6.5話目 魔力操作の訓練内容
▽▽▽《アテルビア目線》
魔力について今のところ分かっているのは、訓練をして慣れていけば体内、体外共に操作可能だということ。
現時点で一度に動かせる魔力量の最大は10程度で、立方体の魔力を1つとするなら、同時に操作可能な魔力の個数も10個。
この辺は転生してからずっとやっていた思考能力の訓練によって、並列処理ができるようになったからだと思われる。
サテラさんが、『魔法は魔力を使って何かを引き起こすもののこと』と独り言のようにブツブツ言っていたので、立方体を作るのも魔法ということになる。《立方体作成》とかどうかな。
話を戻そう。他にわかっていることは、魔力は大雑把なものでも、ある程度イメージできていたら、性質を持つ。

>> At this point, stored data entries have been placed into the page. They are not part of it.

(* ===== verification/Orderly.v ===== *)
(** Requests take their locks in order and leave none: the third [PieceLogic], for the
    discipline of [LockOrder]. *)

From S2P Require Export LockOrder Ledger.

Section Orderly.
Context {U : UUIDLib} {P : PgLib}.

(** A piece that runs where the goroutine holds no lock, and one that opens a transaction. *)
Definition orderly_beside {A : Type} (p : prog A) : Prop := forall own es v, released own v ->
  wp ordered true p (fun _ own' _ v' => own' = own /\ released own v') own es v.

Definition orderly_serves {A : Type} (p : prog A) : Prop := forall es v,
  wp ordered true p (fun _ own' _ v' => released own' v') None es v.

Lemma released_txs own v v' : v_txs v' = v_txs v -> released own v -> released own v'.
Proof. unfold released, tx_open. by intros ->. Qed.

Lemma released_calm own v v' : released own v -> calm ordered own v v' -> released own v'.
Proof. intros Hr [Hk _]. by eapply released_kept. Qed.

Lemma released_none v : released None v.
Proof. by intros h. Qed.

Lemma released_connect own v : released own v -> may_connect ordered true own v.
Proof. intros Hr v1 Hc _ _. split; [done|]. by eapply released_calm. Qed.

Lemma harmless_owns {X} (o : Op X) own x : harmless o -> owns own o /\ own_after own o x = own.
Proof. destruct o; try done. by destruct conn. Qed.

Lemma orderly_op {X} (o : Op X) : harmless o -> orderly_beside (op o).
Proof.
  intros Ho own es v Hv. apply wp_ordered; [destruct o; try done; by destruct conn|].
  intros v1 Hc [Hlk _]. pose proof (released_calm _ _ _ Hv Hc) as Hv1. split.
  - intros [l|] _; [|done]. intros h l' Hown Hl'. by destruct (Hv1 h Hown (lk_open _ Hlk _ _ Hl')).
  - intros x v' Hat. destruct (harmless_owns o own x Ho) as [_ ->]. split; [done|].
    eapply released_txs; [by eapply harmless_locks|done].
Qed.

Lemma orderly_bind {A B : Type} (p : prog A) (f : A -> prog B) :
  orderly_beside p -> (forall a, orderly_beside (f a)) -> orderly_beside (bind p f).
Proof.
  intros Hp Hf own es v Hv. apply wp_bind. eapply wp_mono; [|by apply Hp].
  intros a own' es' v' [-> Hv']. by apply Hf.
Qed.

Lemma orderly_go {A : Type} (c : prog unit) (k : prog A) : orderly_beside c -> orderly_beside k -> orderly_beside (Go c k).
Proof.
  intros Hc Hk own es v Hv. split; [|by apply Hk]. eapply wp_mono; [|apply Hc, released_none].
  by intros ???? [-> ?].
Qed.

Lemma orderly_serves_of {A : Type} (p : prog A) : orderly_beside p -> orderly_serves p.
Proof. intros Hp es v. eapply wp_mono; [|apply Hp, released_none]. by intros ???? [-> ?]. Qed.

Lemma orderly_after {A B : Type} (p : prog A) (f : A -> prog B) :
  orderly_beside p -> (forall a, orderly_serves (f a)) -> orderly_serves (bind p f).
Proof.
  intros Hp Hf es v. apply wp_bind. eapply wp_mono; [|apply Hp, released_none]. intros a own' es' v' [-> _]. apply Hf.
Qed.

Lemma orderly_before {A B : Type} (p : prog A) (f : A -> prog B) :
  orderly_serves p -> (forall a, orderly_beside (f a)) -> orderly_serves (bind p f).
Proof.
  intros Hp Hf es v. apply wp_bind. eapply wp_mono; [|apply Hp]. intros a own' es' v' Hv'.
  eapply wp_mono; [|by apply Hf]. by intros ???? [-> ?].
Qed.

(** *** A whole transaction *)

(** What the body comes to: the rollback that follows returns the connection. *)
Definition over {A : Type} (h : tx) : A -> option tx -> list event -> View -> Prop := fun _ own _ _ => own = Some h.

Lemma orderly_tx {A : Type} what (body : tx -> prog (res A)) cs es v :
  (forall id, id ∈ cs -> is_Some (transactions (v_tables v) !! id)) ->
  (forall h es v, stage h 0 [] cs v -> wp ordered true (body h) (over h) (Some h) es v) ->
  wp ordered true (try h <- Transactor.Begin catch err => fail (InternalError (Errorf what err)) ;;
                   defer (op (PgRollback h)) (body h)) (fun _ own' _ v' => released own' v') None es v.
Proof.
  intros Hcs Hb. apply wp_bind, wp_ordered; [done|]. intros v1 [_ [_ Hg]] [Hl _].
  split; [intros [l|]; [by intros []|intros _; apply released_none]|].
  intros x v2 [[(_ & e & -> & _) ->]|(h & -> & Hf & ->)]; [apply released_none|]. simpl.
  rewrite app_nil_r. apply wp_defer. eapply wp_mono; [|apply Hb].
  - intros r own' es' v' ->. apply wp_close; [by right|]. intros ? v3 Hv3. exact Hv3.
  - split; [|set_solver|intros id Hid; by apply Hg, Hcs].
    intros l Hh. simpl in Hh. apply (lk_open _ Hl) in Hh. unfold tx_open in Hh. simpl in *. by rewrite Hf in Hh.
Qed.
End Orderly.

(** *** The payment service *)

Section Service.
Context {U : UUIDLib} {P : PgLib} {ES : EncryptionService} {EL : EncryptionLaws}.
Context {HS : HashService} {HL : HashLaws} {TS : TokenService} {TL : TokenLaws}.

Lemma stage_encrypt h n ls cs plaintext Q es v :
  stage h n ls cs v -> (forall r es v', stage h n ls cs v' -> Q r (Some h) es v') ->
  wp ordered true (Encrypt plaintext) Q (Some h) es v.
Proof. intros Hv HQ. apply Encrypt_wp; [apply _|..]; intros; apply HQ; by eapply stage_calm. Qed.

Lemma over_cache_set key value ttl h es v :
  wp ordered true (IdempotencyCache.Set_ key value ttl) (over h) (Some h) es v.
Proof. apply wp_bind, wp_ordered; [done|]. intros v1 Hc _. split; [by intros [] []|]. by intros []. Qed.

(** A failed step ends the body; a step that may fail is followed by the next. *)
Ltac fails := exact (eq_refl (Some _)).
Ltac step rule := apply wp_bind; eapply rule; [eassumption|..].

Lemma persist_payment_stage h key enc txn now es v :
  stage h 1 [LWallet (tx_WalletID txn)] [] v -> wp ordered true (persist_payment h key enc txn now) (over h) (Some h) es v.
Proof.
  intros Hv. unfold persist_payment. step stage_UpdateBalance; [by left|]. intros [[]|e] v1 H1; [|fails].
  step stage_Create; [lia|]. intros [[]|e] v2 H2; [|fails]. destruct (Marshal_Transaction txn); [|fails].
  step stage_LogCreate; [lia|]. intros [[]|e] v3 H3; [|fails].
  apply wp_bind, wp_close; [by left|]. intros [[]|e] v4 _; [|fails].
  apply wp_bind. eapply wp_mono; [|apply over_cache_set]. by intros ???? H.
Qed.
Lemma persist_refund_stage h key enc orig txn now es v :
  stage h 1 [LWallet (tx_WalletID txn)] [tx_ID orig] v ->
  wp ordered true (persist_refund h key enc orig txn now) (over h) (Some h) es v.
Proof.
  intros Hv. unfold persist_refund. step stage_UpdateBalance; [by left|]. intros [[]|e] v1 H1; [|fails].
  step stage_Create; [lia|]. intros [[]|e] v2 H2; [|fails].
  step stage_UpdateStatus; [by left|lia|]. intros [[]|e] v3 H3; [|fails]. destruct (Marshal_Transaction txn); [|fails].
  step stage_LogCreate; [lia|]. intros [[]|e] v4 H4; [|fails].
  apply wp_bind, wp_close; [by left|]. intros [[]|e] v5 _; [|fails].
  apply wp_bind. eapply wp_mono; [|apply over_cache_set]. by intros ???? H.
Qed.

Lemma persist_topup_stage h enc txn es v :
  stage h 1 [LWallet (tx_WalletID txn)] [] v -> wp ordered true (persist_topup h enc txn) (over h) (Some h) es v.
Proof.
  intros Hv. unfold persist_topup. step stage_UpdateBalance; [by left|]. intros [[]|e] v1 H1; [|fails].
  step stage_Create; [lia|]. intros [[]|e] v2 H2; [|fails].
  apply wp_bind, wp_close; [by left|]. intros [[]|e] v3 _; fails.
Qed.

(** The balance and the amount are encrypted, the transaction gets its time and ID. *)
Lemma sealed_stage {A : Type} h n ls cs (b a : string) what1 what2 (k : string -> string -> time -> uuid -> prog (res A)) es v :
  stage h n ls cs v ->
  (forall be ae now id es' v', stage h n ls cs v' -> wp ordered true (k be ae now id) (over h) (Some h) es' v') ->
  wp ordered true
    (try be <- Encrypt b catch err => fail (what1 err) ;;
     try ae <- Encrypt a catch err => fail (what2 err) ;;
     do now <- op Now ;; do id <- op NewUUID ;; k be ae now id) (over h) (Some h) es v.
Proof.
  intros Hv Hk. step stage_encrypt. intros [be|e] es1 v1 H1; [|fails].
  step stage_encrypt. intros [ae|e] es2 v2 H2; [|fails].
  apply wp_bind, wp_now; [apply _|]. intros v3 H3 _. apply wp_bind, wp_uuid; [apply _|]. intros id v4 H4 _.
  apply Hk. eapply stage_calm; [|exact H4]. by eapply stage_calm.
Qed.

Lemma payment_stage req key h es v :
  stage h 0 [] [] v -> wp ordered true (payment_in_tx req key h) (over h) (Some h) es v.
Proof.
  intros Hv. unfold payment_in_tx. apply wp_bind. eapply stage_wallet; [apply locks_by_merchant|exact Hv|..].
  - intros w v1 H1. destruct (open_balance w) as [b|]; [|fails]. cbv beta iota. destruct (b <? _); [fails|].
    apply (sealed_stage h 1 [LWallet (w_ID w)] []); [exact H1|]. intros. by apply persist_payment_stage.
  - intros v1 H1. fails.
  - intros e v1 H1. fails.
Qed.

Lemma refund_stage req key orig amount h es v :
  stage h 0 [] [tx_ID orig] v -> wp ordered true (refund_in_tx req key orig amount h) (over h) (Some h) es v.
Proof.
  intros Hv. unfold refund_in_tx. apply wp_bind. eapply stage_wallet; [apply locks_by_id|exact Hv|..].
  - intros w v1 H1. destruct (open_balance w) as [b|]; [|fails]. cbv beta iota.
    apply (sealed_stage h 1 [LWallet (w_ID w)] [tx_ID orig]); [exact H1|]. intros. by apply persist_refund_stage.
  - intros v1 H1. fails.
  - intros e v1 H1. fails.
Qed.

Lemma topup_stage req h es v :
  stage h 0 [] [] v -> wp ordered true (topup_in_tx req h) (over h) (Some h) es v.
Proof.
  intros Hv. unfold topup_in_tx. apply wp_bind. eapply stage_wallet; [apply locks_by_merchant|exact Hv|..].
  - intros w v1 H1. destruct (open_balance w) as [b|]; [|fails]. cbv beta iota.
    apply (sealed_stage h 1 [LWallet (w_ID w)] []); [exact H1|]. intros. by apply persist_topup_stage.
  - intros v1 H1. fails.
  - intros e v1 H1. fails.
Qed.

Definition order_core : PieceCore.
Proof.
  refine {| beside := @orderly_beside _ _; serves := @orderly_serves _ _ |}.
  - intros A a own es v Hv. done.
  - apply @orderly_bind.
  - apply @orderly_go.
  - apply @orderly_op.
  - intros text own es v Hv. apply Encrypt_wp; [apply _|..]; intros; (split; [done|by eapply released_calm]).
  - intros password own es v Hv. apply Hash_wp; [apply _|..]; intros; (split; [done|by eapply released_calm]).
  - intros mid key own es v Hv. apply Generate_wp; [apply _|..]; intros; (split; [done|by eapply released_calm]).
  - apply @orderly_serves_of.
  - apply @orderly_after.
  - apply @orderly_before.
Defined.
Lemma order_check_idempotency key k : orderly_serves k -> orderly_serves (check_idempotency key k).
Proof.
  intros Hk. pose (PC := order_core). change (serves (check_idempotency key k)). change (serves k) in Hk.
  unfold check_idempotency, IdempotencyCache.Get, IdempotencyRepo.Get. serves; done.
Qed.

(** The original of a refund is a committed row. *)
Lemma order_refund req : orderly_serves (ProcessRefund req).
Proof.
  apply order_check_idempotency. intros es v. apply wp_bind.
  assert (Hno : forall e (es : list event) v, wp ordered true (fail (A := Transaction) e) (fun _ own' _ v' => released own' v') None es v)
    by (intros; apply released_none).
  unfold TransactionRepo.GetByReference. apply wp_query_opt; [apply _|apply released_connect, released_none|done|by intros ????? (_ & _ & ->)%select_text_Ok| |by intros; apply Hno].
  intros ord now l v1 Hord _ [_ Hk] (_ & Hl & _)%select_text_Ok. destruct l as [|orig l]; [apply Hno|]. cbn [head].
  assert (Horig : is_Some (transactions (v_tables v1) !! tx_ID orig)).
  { destruct (rows_elem ord (txn_of (rr_MerchantID req) (rr_OriginalReferenceID req)) (transactions (v_tables v1)) orig Hord)
      as [(id & Hid & _) _]; [rewrite <- Hl; left|]. rewrite (proj2 Hk _ _ Hid). by eexists. }
  destruct (negb _); [apply Hno|]. apply wp_bind. unfold TransactionRepo.CheckRefundExists. apply wp_bind.
  apply wp_read; [apply _|apply released_connect, released_none|done|intros ????? [= _ <-]; done| |by intros; apply Hno].
  intros ord' now' b v2 _ [_ [_ Hg]] _ _. cbn [wp]. destruct b; [apply Hno|]. destruct (refund_amount req orig); [|apply Hno].
  apply (orderly_tx _ _ [tx_ID orig]).
  - intros id ->%list_elem_of_singleton. by apply Hg.
  - intros. by apply refund_stage.
Qed.

Definition order_logic : PieceLogic.
Proof.
  refine {| piece_core := order_core |}.
  - intros req _. unfold ProcessPayment. case_match; [by intros es v; apply released_none|].
    apply order_check_idempotency. intros es v. apply (orderly_tx _ _ []); [set_solver|]. intros. by apply payment_stage.
  - apply order_refund.
  - intros req _ es v. unfold ProcessTopup. case_match; [apply released_none|].
    apply (orderly_tx _ _ []); [set_solver|]. intros. by apply topup_stage.
Defined.
End Service.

余談にはなるが、最初に魔力の感覚を確認した時は、体内を巡る熱エネルギーのようなものとしてイメージしていて、それが出力されたため、魔力に温度の性質が付与されていた。これが、体温を保つ魔法を作るきっかけとなった。
つまり、魔力を魔法として使うのに簡単な方法は、魔力に属性、もしくは性質を付与する、ということだ。
これによって、魔力視や糸電話・改とかが生み出された。
最近、庭でニアルス兄様が強面と魔法の訓練みたいなのをしている。
魔力視を使って見てみたのだけど、強面が、お手本で使った《水球》と、その後ニアルス兄様が使った水球も、差はあれど魔力に漏れや、無駄な形状変化の様なものが起きていた。
予測に過ぎないが、私とは違う大量(?)の魔力を完全に制御できていないの誰うと思われる。
基準が分からないから本当に大量なのかは分からないが。
それによって起こるのは、水球の生成途中で形状が無駄に変化して球状の維持がしにくくなったり、時には破裂してしまったりといった、魔法の自壊が起きる。その自壊は魔力を込めた中心部、球状だったら球の中心から魔力が霧散していき、ただの水となるか、酷い場合、水すらも残らない。と言った感じになっていた。
ちなみに、水球は使用者の目の前に、バレーボールの、サイズくらいの大きさで、魔力を消費して球状の水を生成する魔法のようだった。
──ただ1つ、この訓練を見たおかげで、魔力は物質への変換が可能だということが分かった。
話を戻そう。
魔力操作の訓練内容の主なものは、着色魔法(魔力を青くした時のやつ)でできた、可視化魔力の形状変化による並列処理と、体内に魔力を巡らせて導線のようなものを無数に作り、どこからでも魔力の放出が可能なようにしたり、魔力で脳を保護しながら、思考を加速させ、並列処理をより効率化したりしている。
可視化魔力の形状変化は、思考能力の訓練による想像力の向上によって、今見えている、部屋の中から外の庭と、強面、そしてニアルス兄様までなら小型模型として細部まで細かく創ったのを5秒もあれば作れるほど向上した。
魔力操作や魔法の制作も想像力を鍛えられるので、相乗効果によって、より訓練が捗っている。